Belief Updating and Delegation in Multi-Task Human-AI Interaction
Evidence from Controlled Simulations
Shreyan Biswas (TU Delft - Electrical Engineering, Mathematics and Computer Science)
Alexander Erlei (University of Göttingen, TU Delft - Electrical Engineering, Mathematics and Computer Science)
Ujwal Gadiraju (TU Delft - Electrical Engineering, Mathematics and Computer Science)
More Info
expand_more
Other than for strictly personal use, it is not permitted to download, forward or distribute the text or part of it, without the consent of the author(s) and/or copyright holder(s), unless the work is under an open content license such as Creative Commons.
Abstract
Large language models (LLMs) increasingly support heterogeneous tasks within a single interface, requiring users to form, update, and act upon beliefs about one system across domains with different reliability profiles. Understanding how such beliefs transfer across tasks and shape delegation is therefore critical for the design of multipurpose AI systems. We report a preregistered experiment (N = 240, 7,200 trials) in which participants interacted with a controlled AI simulation across grammar checking, travel planning, and visual question answering, each with fixed, domain-typical accuracy levels.
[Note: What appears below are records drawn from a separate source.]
Lemma wp_upgrade node s l : trace s = l -> exists r ops,
  (upgradeFollower config node s).2 = inr r /\ trace (upgradeFollower config node s).1 = l ++ ops /\
  follower_ran node (leader_ip (getAllNodes (world s))) r ops.
Proof.
  intros Hl. unfold upgradeFollower. change (bind (look getAllNodes) ?f s) with (f (getAllNodes (world s)) (mkState (world s) (progressed s))).
  cbv beta zeta. fold (leader_ip (getAllNodes (world s))). set (ip := leader_ip (getAllNodes (world s))).
  set (Q := fun (r : string + FollowerResult) ops => exists fr, r = inr fr /\ follower_ran node ip fr ops).
  match goal with |- exists r ops, (?x _).2 = _ /\ _ => enough (Hwp : wp x Q []) end.
  { destruct (Hwp (mkState (world s) (progressed s)) l) as (ops & E & fr & Er & Hf); [by rewrite app_nil_r|]. by exists fr, ops. }
  assert (Hback : forall done ops e, on_plan node ip done ops -> (length done > 0)%nat ->
    wp (bind (rollbackNode config node) (fun _ => ret (failed true e))) Q ops).
  { intros done ops e (H1 & H2 & H3 & H4) _. apply wp_bind, wp_rollback. intros more undo Hm Hu. apply wp_ret.
    eexists. split; [done|]. exists done, undo. split_and!; [by rewrite commands_app, H1, Hm, fmap_app|done|done| |done].
    intros H. apply elem_of_app. left. by apply H4. }
  assert (Hthrow : forall done ops m, on_plan node ip done ops -> (length done > 0)%nat ->
    wp (bind (progress ph_rollback (n_nodeId node) ("Unexpected error: " +:+ m))
      (fun _ => bind (catch (rollbackNode config node) (fun _ => ret ())) (fun _ => ret (failed true m)))) Q ops).
  { intros done ops m (H1 & H2 & H3 & H4) _. apply wp_bind, wp_progress, wp_bind, wp_catch, wp_rollback. intros more undo Hm Hu. apply wp_ret.
    eexists. split; [done|]. exists done, undo. split_and!; [by rewrite commands_app, H1, Hm, fmap_app|done|done| |done].
    intros H. apply elem_of_app. left. by apply H4. }
  assert (Hundo : forall done ops m e, on_plan node ip done ops -> (length done > 0)%nat ->
    wp (bind (progress ph_rollback (n_nodeId node) m) (fun _ => bind (rollbackNode config node) (fun _ => ret (failed true e))))
      (fun r ops => match r with
        | inl m => wp (bind (progress ph_rollback (n_nodeId node) ("Unexpected error: " +:+ m))
            (fun _ => bind (catch (rollbackNode config node) (fun _ => ret ())) (fun _ => ret (failed true m)))) Q ops
        | inr a => Q (inr a) ops end) ops).
  { intros done ops m e Hp Hn. apply wp_bind, wp_progress. eapply wp_mono; [by eapply Hback|]. intros r ops' (fr & -> & Hf). by exists fr. }
  assert (Hp0 : on_plan node ip [] []).
  { split_and!; [done|by exists (plan node ip)|by intros ? ? ? ? ?%list_elem_of_lookup_2%not_elem_of_nil|by intros ?%not_elem_of_nil]. }
  apply wp_catch, wp_bind, wp_progress, wp_bind.
  assert (Hp1 : forall o, on_plan node ip [(backup_command config, o)] ([] ++ [op_call (address_of node) (backup_command config) o])).
  { intros o. apply (on_plan_next _ _ [] [] _ o); [done|done|by eexists|done|done]. }
  apply wp_shell; [intros o1 b Ho1|intros o1 m Ho1; apply (Hthrow [(backup_command config, o1)]); [apply Hp1|cbn; lia]].
  destruct (Z.eqb_spec (sh_exitCode b) 0) as [E1|E1]; cbn [negb].
  2: { apply wp_ret. eexists. split; [done|]. destruct (Hp1 o1) as (H1 & H2 & H3 & H4). exists [(backup_command config, o1)], []. split_and!; try done.
       split; [done|]. by exists o1, (sh_exitCode b). }
  specialize (Hp1 o1). assert (Hc1 : code o1 = Some 0) by by rewrite Ho1, E1.
  apply wp_bind, wp_progress, wp_bind.
  assert (Hp2 : forall o, on_plan node ip [(backup_command config, o1); (rsync_command config ip, o)]
    (([] ++ [op_call (address_of node) (backup_command config) o1]) ++ [op_call (address_of node) (rsync_command config ip) o])).
  { intros o. apply (on_plan_next _ _ [_] _ _ o _ Hp1); [done|by eexists|by intros y [= <-]|done]. }
  apply wp_shell; [intros o2 r Ho2|intros o2 m Ho2; eapply Hthrow; [apply Hp2|cbn; lia]].
  destruct (Z.eqb_spec (sh_exitCode r) 0) as [E2|E2]; cbn [negb]; [|eapply Hundo; [apply Hp2|cbn; lia]].
  specialize (Hp2 o2). assert (Hc2 : code o2 = Some 0) by by rewrite Ho2, E2.
  apply wp_bind, wp_progress, wp_bind.
  match type of Hp2 with on_plan _ _ _ ?ops => generalize dependent ops end. intros ops2 Hp2.
  assert (Hp3 : forall o, on_plan node ip [(backup_command config, o1); (rsync_command config ip, o2); (verify_command config, o)]
    (ops2 ++ [op_call (address_of node) (verify_command config) o])).
  { intros o. apply (on_plan_next _ _ [_; _] _ _ o _ Hp2); [done|by eexists|by intros y [= <-]|done]. }
  apply wp_shell; [intros o3 v Ho3|intros o3 m Ho3; eapply Hthrow; [apply Hp3|cbn; lia]].
  destruct (Z.eqb_spec (sh_exitCode v) 0) as [E3|E3]; cbn [negb]; [|eapply Hundo; [apply Hp3|cbn; lia]].
  specialize (Hp3 o3). assert (Hc3 : code o3 = Some 0) by by rewrite Ho3, E3.
  match type of Hp3 with on_plan _ _ _ ?ops => generalize dependent ops end. intros ops3 Hp3.
  apply wp_bind, wp_notice. intros wall o4 Hwall.
  assert (Hp4 : on_plan node ip [(backup_command config, o1); (rsync_command config ip, o2); (verify_command config, o3);
    (wall_command (restart_message config node), o4)] (ops3 ++ wall)).
  { apply (on_plan_next _ _ [_; _; _] _ _ o4 _ Hp3); [done|by eexists|by intros y [= <-]|done]. }
  match type of Hp4 with on_plan _ _ _ ?ops => generalize dependent ops end. intros ops4 Hp4.
  apply wp_bind, wp_progress, wp_bind.
  assert (Hp5 : forall o, on_plan node ip [(backup_command config, o1); (rsync_command config ip, o2); (verify_command config, o3);
    (wall_command (restart_message config node), o4); (restart_command, o)] (ops4 ++ [op_call (address_of node) restart_command o])).
  { intros o. apply (on_plan_next _ _ [_; _; _; _] _ _ o _ Hp4); [done|by eexists|cbn; lia|done]. }
  apply (wp_mono _ (fun r ops => r = inr () /\ exists o5, on_plan node ip [(backup_command config, o1); (rsync_command config ip, o2);
    (verify_command config, o3); (wall_command (restart_message config node), o4); (restart_command, o5)] ops)).
  { apply wp_catch, wp_bind, wp_shell; intros o5 ? _; [apply wp_ret|apply wp_progress]; (split; [done|]; exists o5; apply Hp5). }
  clear Hp5. intros ? ops5 (-> & o5 & Hp5). apply wp_bind, wp_close, wp_bind, wp_progress, wp_bind.
  apply (on_plan_silent _ _ _ _ [op_close (address_of node)]) in Hp5; [|done].
  unfold pollHealthCheck. apply wp_bind, wp_look. intros t1. apply wp_poll. intros healthy polls Hpolls Hhealthy.
  pose proof (on_plan_silent _ _ _ _ polls Hp5 Hpolls) as Hp6.
  destruct healthy; cbn [negb]; [|eapply Hundo; [apply Hp6|cbn; lia]].
  apply wp_bind, wp_progress, wp_bind. unfold waitForStabilization. apply wp_bind, wp_look. intros t2. apply wp_stabilize.
  intros stable. destruct stable; cbn [negb]; [|eapply Hundo; [apply Hp6|cbn; lia]].
  apply wp_bind, wp_progress, wp_bind.
  assert (Hh : op_health (address_of node) (Some true) ∈ (ops5 ++ [op_close (address_of node)]) ++ polls) by (apply elem_of_app; right; auto).
  assert (Hp7 := fun o => on_plan_next _ _ _ _ (commit_command config) o [op_call (address_of node) (commit_command config) o] Hp6 eq_refl
    ltac:(by eexists []) ltac:(cbn; lia) ltac:(done)).
  apply wp_shell; [intros o6 c Ho6|intros o6 m Ho6; eapply Hthrow; [apply Hp7|cbn; lia]].
  apply wp_bind, wp_progress, wp_ret. eexists. split; [done|]. destruct (Hp7 o6) as (H1 & H2 & H3 & H4).
  eexists _, []. rewrite app_nil_r. split; [exact H1|]. split_and!; try done. cbn [fr_success]. split_and!; try done.
  cbn. congruence.
Qed.
Lemma runHealthCheck_sent {D} t (raft : RaftNode D) p :
  lastAlerts (runHealthCheck t raft p).1 = lastAlerts p /\ sent (runHealthCheck t raft p).1 = sent p.
Proof. unfold runHealthCheck. repeat case_match; done. Qed.

(** No alert storm.  However often the checks run and whatever they find, two alerts
    of the same level and the same first fifty characters are sent at least five
    minutes apart. *)
Theorem alerts_are_spaced t p i j ta tb :
  health_run t p -> sent p !! i = Some ta -> sent p !! j = Some tb -> (i < j)%nat ->
  alertKey ta.2 = alertKey tb.2 -> alertCooldownMs <= tb.1 - ta.1.
Proof.
  intros H. enough (Hok : alerts_ok t p) by (intros; by eapply (al_spaced t p Hok)). clear i j ta tb.
  induction H as [t|t t' p Ht _ [Hw Hr Hs]|D t raft p _ IH|t a p _ IH|t term p _ IH|t i v n p _ IH|iso t m w row p _ IH|t row p _ IH].
  - split; [apply jm_wf_nil|constructor|done].
  - split; [done| |done]. eapply Forall_impl; [exact Hr|]. intros ta. by apply remembered_later.
  - destruct (runHealthCheck_sent t raft p). by eapply alerts_ok_same.
  - by apply sendAlert_ok.
  - eapply alerts_ok_same; [| |exact IH]; unfold onRaftStateChange; by case_match.
  - by eapply alerts_ok_same; [| |exact IH].
  - eapply alerts_ok_same; [| |exact IH]; unfold squelchAlerts; by repeat case_match.
  - eapply alerts_ok_same; [| |exact IH]; unfold loadSquelch; by repeat case_match.
Qed.

(** ** Peers that go offline *)

Lemma elem_of_add_all ids l id : id ∈ add_all ids l <-> id ∈ ids \/ id ∈ l.
Proof.
  unfold add_all. revert l. induction ids as [|x ids IH]; intros l; cbn.
  - rewrite elem_of_nil. tauto.
  - rewrite IH, elem_of_cons. case_bool_decide; [|rewrite elem_of_app, list_elem_of_singleton]; naive_solver.
Qed.
(* ===== verification/Secrets.v ===== *)
(** * Secrets at rest and in environments (src/src/security/secrets.ts)

    [SecretsManager] keeps named values in memory and, encrypted, in secrets.json.
    AES-256-GCM, PBKDF2 and the random source are parameters.  The state file is the
    record it holds ([None] when it is absent or does not parse); JSON keeps the
    fields of a secret as they are, so only the encryption is spelled out. *)

From S2P Require Import Prelude JsMap JsString Json JsNumber.
From Stdlib Require Import Ascii.

Record Secret := mkSecret {
  sec_name : string;
  sec_value : string;
  sec_encrypted : bool;
  sec_createdAt : Z;
  sec_updatedAt : Z
}.
#[export] Instance Secret_eta : EtaRecord Secret := fun s =>
  mkSecret (sec_name s) (sec_value s) (sec_encrypted s) (sec_createdAt s) (sec_updatedAt s).

Record SecretsManager := mkSecretsManager {
  masterKey : option string;
  secrets : jsmap Secret;
  loaded : bool
}.
#[export] Instance SecretsManager_eta : EtaRecord SecretsManager := fun m =>
  mkSecretsManager (masterKey m) (secrets m) (loaded m).

(** The files of the secrets directory. *)
Record SecretsDir := mkSecretsDir {
  key_file : option string;
  secrets_file : option (jsmap Secret)
}.
#[export] Instance SecretsDir_eta : EtaRecord SecretsDir := fun d =>
  mkSecretsDir (key_file d) (secrets_file d).

Definition new_SecretsManager : SecretsManager := mkSecretsManager None [] false.

(** What the code uses of node:crypto.  [gcm_seal key iv plaintext] is the
    ciphertext and the authentication tag, [gcm_open key iv tag ciphertext] the
    plaintext; [None] is an exception (a key of the wrong length, a tag that does
    not match). *)
Class Crypto := {
  gcm_seal : string -> string -> string -> option (string * string);
  gcm_open : string -> string -> string -> string -> option string;
  pbkdf2 : string -> string -> string
}.
Class CryptoLaws `{!Crypto} : Prop := {
  gcm_open_seal key iv p c t : gcm_seal key iv p = Some (c, t) -> gcm_open key iv t c = Some p
}.
(* ===== verification/Subagent.v ===== *)
(** * The subagent executor (src/src/agent/subagent-executor.ts)

    The loop of calls to the Anthropic client that runs a subagent task.  The client
    and the tools are parameters on a world [W]; a call that throws answers with the
    message of its error. *)

From S2P Require Import Prelude JsMap JsString Json Grpc TaskExecutor Providers Conversation.

Record ApiResponse := mkApiResponse {
  stop_reason : string;
  api_content : list ContentBlock;
  input_tokens : Z;
  output_tokens : Z
}.

Section subagent.
Context {W : Type}.

Record AgentTool := mkAgentTool {
  at_name : string;
  at_description : string;
  at_inputSchema : json;
  at_handler : json -> W -> W * (string + string)
}.

Record ApiRequest := mkApiRequest {
  rq_model : string;
  rq_system : string;
  rq_messages : list ChatMessage;
  rq_tools : option (list ToolDefinition)
}.

Record SubagentExecutor := mkSubagentExecutor {
  create : ApiRequest -> W -> W * (string + ApiResponse);
  date_now : W -> Z;
  defaultModel : string;
  se_maxTurns : Z;
  availableTools : option (jsmap AgentTool)
}.

Definition new_SubagentExecutor create date_now (model : option string) (turns : option Z) tools : SubagentExecutor :=
  mkSubagentExecutor create date_now (default "claude-sonnet-4-20250514" model) (default 10 turns) tools.

Implicit Types (x : SubagentExecutor) (sp : SubagentTaskSpec) (w : W).

Definition system_prompt sp : string :=
  "You are a helpful AI assistant executing a task as part of a distributed compute cluster." +:+
  match contextSummary sp with
  | Some s => if truthy_str s
              then String (Ascii.ascii_of_nat 10) (String (Ascii.ascii_of_nat 10) "") +:+
                   "Context from the requesting session:" +:+ String (Ascii.ascii_of_nat 10) s
              else ""
  | None => ""
  end.

Definition getToolsForSpec sp x : list ToolDefinition :=
  match tools sp, availableTools x with
  | Some names, Some available =>
      omap (fun n => (fun t => mkToolDefinition (at_name t) (at_description t) (at_inputSchema t)) <$> jm_get available n) names
  | _, _ => []
  end.

Definition error_json (m : string) : string := stringify (JObj [("error", JStr m)]).

Definition executeAgentTool (name : string) (input : json) x w : W * string :=
  match availableTools x ≫= fun m => jm_get m name with
  | None => (w, error_json ("Tool '" +:+ name +:+ "' not found"))
  | Some t => match at_handler t input w with
              | (w, inr result) => (w, result)
              | (w, inl e) => (w, error_json e)
              end
  end.

(** The state of the loop: the local variables of [execute] and the events. *)
Record Progress := mkProgress {
  messages : list ChatMessage;
  toolCalls : list ToolCallRecord;
  turns_done : Z;
  inputTokens : Z;
  outputTokens : Z;
  events : list SubagentEvent
}.
#[export] Instance Progress_eta : EtaRecord Progress := fun p =>
  mkProgress (messages p) (toolCalls p) (turns_done p) (inputTokens p) (outputTokens p) (events p).

Definition raise (ev : SubagentEvent) (p : Progress) : Progress := p <| events ::= fun l => l ++ [ev] |>.

(** The loop over the tool calls of one response. *)
Fixpoint run_tools (content : list ContentBlock) x (p : Progress) w : W * Progress * list ContentBlock :=
  match content with
  | [] => (w, p, [])
  | tool_use id name input :: content' =>
      let p := raise (sa_tool_call name input) p in
      let '(w, result) := executeAgentTool name input x w in
      let p := p <| toolCalls ::= fun l => l ++ [mkToolCallRecord name input result (date_now x w)] |> in
      let p := raise (sa_tool_result name result) p in
      let '(w, p, results) := run_tools content' x p w in
      (w, p, tool_result id result :: results)
  | _ :: content' => run_tools content' x p w
  end.

Definition texts (content : list ContentBlock) : list string :=
  omap (fun b => match b with text_block t => Some t | _ => None end) content.

Definition result_of (success : bool) (response : string) (error : option string) (p : Progress) : SubagentResult :=
  mkSubagentResult success response (toolCalls p) (turns_done p) (inputTokens p) (outputTokens p) error.


(** The while loop: [fuel] is the number of turns left. *)
Fixpoint turn_loop (fuel : nat) (model system : string) (defs : list ToolDefinition) (maxTurns : Z) x (p : Progress) w :
    W * Progress * SubagentResult :=
  match fuel with
  | O =>
      let partial := match last (messages p) with
                     | Some (mkChatMessage _ (plain t)) => t
                     | _ => "Max turns reached without completion"
                     end in
      (w, p, result_of false partial (Some ("Max turns (" +:+ js_toString maxTurns +:+ ") reached without completion")) p)
  | S fuel =>
      let p := p <| turns_done ::= Z.add 1 |> in
      let p := raise (sa_turn (turns_done p) maxTurns) p in
      match create x (mkApiRequest model system (messages p) (match defs with [] => None | _ => Some defs end)) w with
      | (w, inl e) => (w, p, result_of false "" (Some e) p)
      | (w, inr r) =>
          let p := p <| inputTokens ::= Z.add (input_tokens r) |> <| outputTokens ::= Z.add (output_tokens r) |> in
          let p := foldl (fun p t => raise (sa_text t) p) p (texts (api_content r)) in
          if String.eqb (stop_reason r) "tool_use" then
            let p := p <| messages ::= fun l => l ++ [mkChatMessage assistant (blocks (api_content r))] |> in
            let '(w, p, results) := run_tools (api_content r) x p w in
            let p := p <| messages ::= fun l => l ++ [mkChatMessage user (blocks results)] |> in
            turn_loop fuel model system defs maxTurns x p w
          else (w, p, result_of true (String.concat newline (texts (api_content r))) None p)
      end
  end.

Definition execute_subagent sp x w : W * Progress * SubagentResult :=
  let maxTurns := default (se_maxTurns x) (maxTurns sp) in
  turn_loop (Z.to_nat maxTurns) (default (defaultModel x) (model sp)) (system_prompt sp) (getToolsForSpec sp x) maxTurns x
    (mkProgress [mkChatMessage user (plain (prompt sp))] [] 0 0 0 []) w.

(** [withClusterTools]: a tool of the cluster as a tool of the subagent; a result
    that is not a string is sent as JSON. *)
Definition cluster_tool (name description : string) (schema : json) (handler : json -> W -> W * (string + json)) : AgentTool :=
  mkAgentTool name description schema (fun input w =>
    match handler input w with
    | (w, inr (JStr s)) => (w, inr s)
    | (w, inr j) => (w, inr (stringify j))
    | (w, inl e) => (w, inl e)
    end).

(** ** Theorems *)

Lemma run_tools_results content x p w : let '(_, p', results) := run_tools content x p w in
  messages p' = messages p /\ turns_done p' = turns_done p /\
  Forall (fun b => exists id c, b = tool_result id c) results /\ result_ids results = use_ids content /\
  length (toolCalls p') = (length (toolCalls p) + length results)%nat.
Proof.
  revert p w. induction content as [|[t|id name input|id c] content IH]; intros p w; cbn [run_tools]; try apply IH.
  - split_and!; done || (cbn; lia).
  - destruct (executeAgentTool name input x w) as [w1 result].
    set (p1 := raise _ _). specialize (IH p1 w1). destruct (run_tools content x p1 w1) as [[w2 p2] results].
    destruct IH as (E1 & E2 & F & E3 & E4). split_and!.
    + by rewrite E1.
    + by rewrite E2.
    + constructor; [by eauto|done].
    + unfold result_ids, use_ids in *. cbn. by rewrite E3.
    + rewrite E4. cbn. rewrite length_app. cbn. lia.
Qed.

(** The rounds of a run: a response of the model that stopped for tools, and the
    results of its calls. *)
Inductive agent_rounds : list ChatMessage -> Prop :=
  | ar_nil : agent_rounds []
  | ar_round content results rs :
      Forall (fun b => exists id c, b = tool_result id c) results -> result_ids results = use_ids content ->
      agent_rounds rs ->
      agent_rounds (mkChatMessage assistant (blocks content) :: mkChatMessage user (blocks results) :: rs).

Lemma texts_kept ts p : messages (foldl (fun p t => raise (sa_text t) p) p ts) = messages p /\
  turns_done (foldl (fun p t => raise (sa_text t) p) p ts) = turns_done p.
Proof. revert p. induction ts as [|t ts IH]; intros p; [done|]. cbn [foldl]. by destruct (IH (raise (sa_text t) p)) as [-> ->]. Qed.

(** What a run of the loop that starts after [rs] leaves. *)
Record run_ok (fuel : nat) (first : ChatMessage) (rs : list ChatMessage) (p p' : Progress) (r : SubagentResult) : Prop := {
  ro_messages : exists new, messages p' = first :: rs ++ new /\ agent_rounds new /\
    Z.of_nat (length new) <= 2 * (turns_done p' - turns_done p);
  ro_turns : turns_done p <= turns_done p' <= turns_done p + Z.of_nat fuel;
  ro_result : sr_turns r = turns_done p' /\ sr_toolCalls r = toolCalls p';
  ro_error : sr_success r = true <-> sr_error r = None
}.

Lemma turn_loop_ok fuel m s defs mt x p w first rs : messages p = first :: rs ->
  let '(_, p', r) := turn_loop fuel m s defs mt x p w in run_ok fuel first rs p p' r.
Proof.
  revert p w rs. induction fuel as [|fuel IH]; intros p w rs Hm; cbn [turn_loop].
  - split; cbn; [|lia|done|done]. exists []. rewrite app_nil_r. split_and!; [done|constructor|cbn; lia].
  - set (p1 := raise _ (p <| turns_done ::= Z.add 1 |>)).
    assert (Hm1 : messages p1 = first :: rs) by done. assert (Ht1 : turns_done p1 = 1 + turns_done p) by done.
    destruct (create x _ w) as [w1 [e|resp]].
    { split; cbn [result_of sr_turns sr_toolCalls sr_success sr_error]; rewrite ?Ht1; [|lia|done|done].
      exists []. rewrite app_nil_r. split_and!; [done|constructor|cbn; lia]. }
    set (p2 := field_update outputTokens _ (field_update inputTokens _ p1)).
    destruct (texts_kept (texts (api_content resp)) p2) as [Em Et]. set (p3 := foldl _ p2 _) in *.
    change (messages p2) with (messages p1) in Em. change (turns_done p2) with (turns_done p1) in Et.
    destruct (String.eqb (stop_reason resp) "tool_use").
    + set (p4 := p3 <| messages ::= _ |>).
      assert (E4 : messages p4 = messages p3 ++ [mkChatMessage assistant (blocks (api_content resp))]) by done.
      assert (Et4 : turns_done p4 = turns_done p3) by done.
      assert (Hr := run_tools_results (api_content resp) x p4 w1).
      destruct (run_tools (api_content resp) x p4 w1) as [[w2 p5] results].
      destruct Hr as (E5 & Et5 & F & Ei & _). set (p6 := p5 <| messages ::= _ |>).
      assert (E6 : messages p6 = messages p5 ++ [mkChatMessage user (blocks results)]) by done.
      assert (Et6 : turns_done p6 = turns_done p5) by done.
      specialize (IH p6 w2 (rs ++ [mkChatMessage assistant (blocks (api_content resp)); mkChatMessage user (blocks results)])).
      destruct (turn_loop fuel m s defs mt x p6 w2) as [[w3 p7] r].
      destruct IH as [(new & En & Hn & Hl) Ht Hres Herr].
      { by rewrite E6, E5, E4, Em, Hm1, <- !app_assoc. }
      split; [|lia|done|done]. eexists (_ :: _ :: new). rewrite <- app_assoc in En. split_and!; [exact En|by constructor|cbn; lia].
    + split; cbn [result_of sr_turns sr_toolCalls sr_success sr_error]; rewrite ?Et, ?Ht1; [|lia|done|done].
      exists []. rewrite Em, Hm1, app_nil_r. split_and!; [done|constructor|cbn; lia].
Qed.

(** A subagent run ends and keeps its dialogue well formed.  It makes at most
    [maxTurns] calls to the model; the messages it sends are the prompt followed by
    at most that many rounds, each a response that asked for tools and a result for
    exactly the calls in it, in order, whether the tools exist, fail or succeed; and
    the run is a success exactly if it reports no error. *)
Theorem subagent_run sp x w :
  let '(_, p, r) := execute_subagent sp x w in
  (exists rs, messages p = mkChatMessage user (plain (prompt sp)) :: rs /\ agent_rounds rs /\
     Z.of_nat (length rs) <= 2 * sr_turns r) /\
  0 <= sr_turns r <= Z.max 0 (default (se_maxTurns x) (maxTurns sp)) /\
  (sr_success r = true <-> sr_error r = None).
Proof.
  unfold execute_subagent. set (p0 := mkProgress _ _ _ _ _ _).
  assert (H := turn_loop_ok (Z.to_nat (default (se_maxTurns x) (maxTurns sp))) (default (defaultModel x) (model sp))
    (system_prompt sp) (getToolsForSpec sp x) (default (se_maxTurns x) (maxTurns sp)) x p0 w _ [] eq_refl).
  destruct (turn_loop _ _ _ _ _ _ _ _) as [[w' p] r]. destruct H as [(new & En & Hn & Hl) Ht [Hr _] He].
  change (turns_done p0) with 0 in *. rewrite Hr. split_and!; [|lia|lia|done]. exists new. split_and!; [done|done|lia].
Qed.
End subagent.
Delegation was operationalized as a binary reliance decision - accepting the AI's output versus acting independently and belief dynamics were evaluated against Bayesian benchmarks. We find three main results. First, participants do not reset beliefs between tasks: priors in a new task depend on posteriors from the previous task, with a 10-point increase predicting a 3-4 point higher subsequent prior. Second, within tasks, belief updating follows the Bayesian direction but is substantially conservative, proceeding at roughly half the normative Bayesian rate. Third, delegation is driven primarily by subjective beliefs about AI accuracy rather than self-confidence, though confidence independently reduces reliance when beliefs are held constant. Together, these findings show that users form global, path-dependent expectations about multipurpose AI systems, update them conservatively, and rely on AI primarily based on subjective beliefs rather than objective performance. We discuss implications for expectation calibration, reliance design, and the risks of belief spillovers in deployed LLM-based interfaces.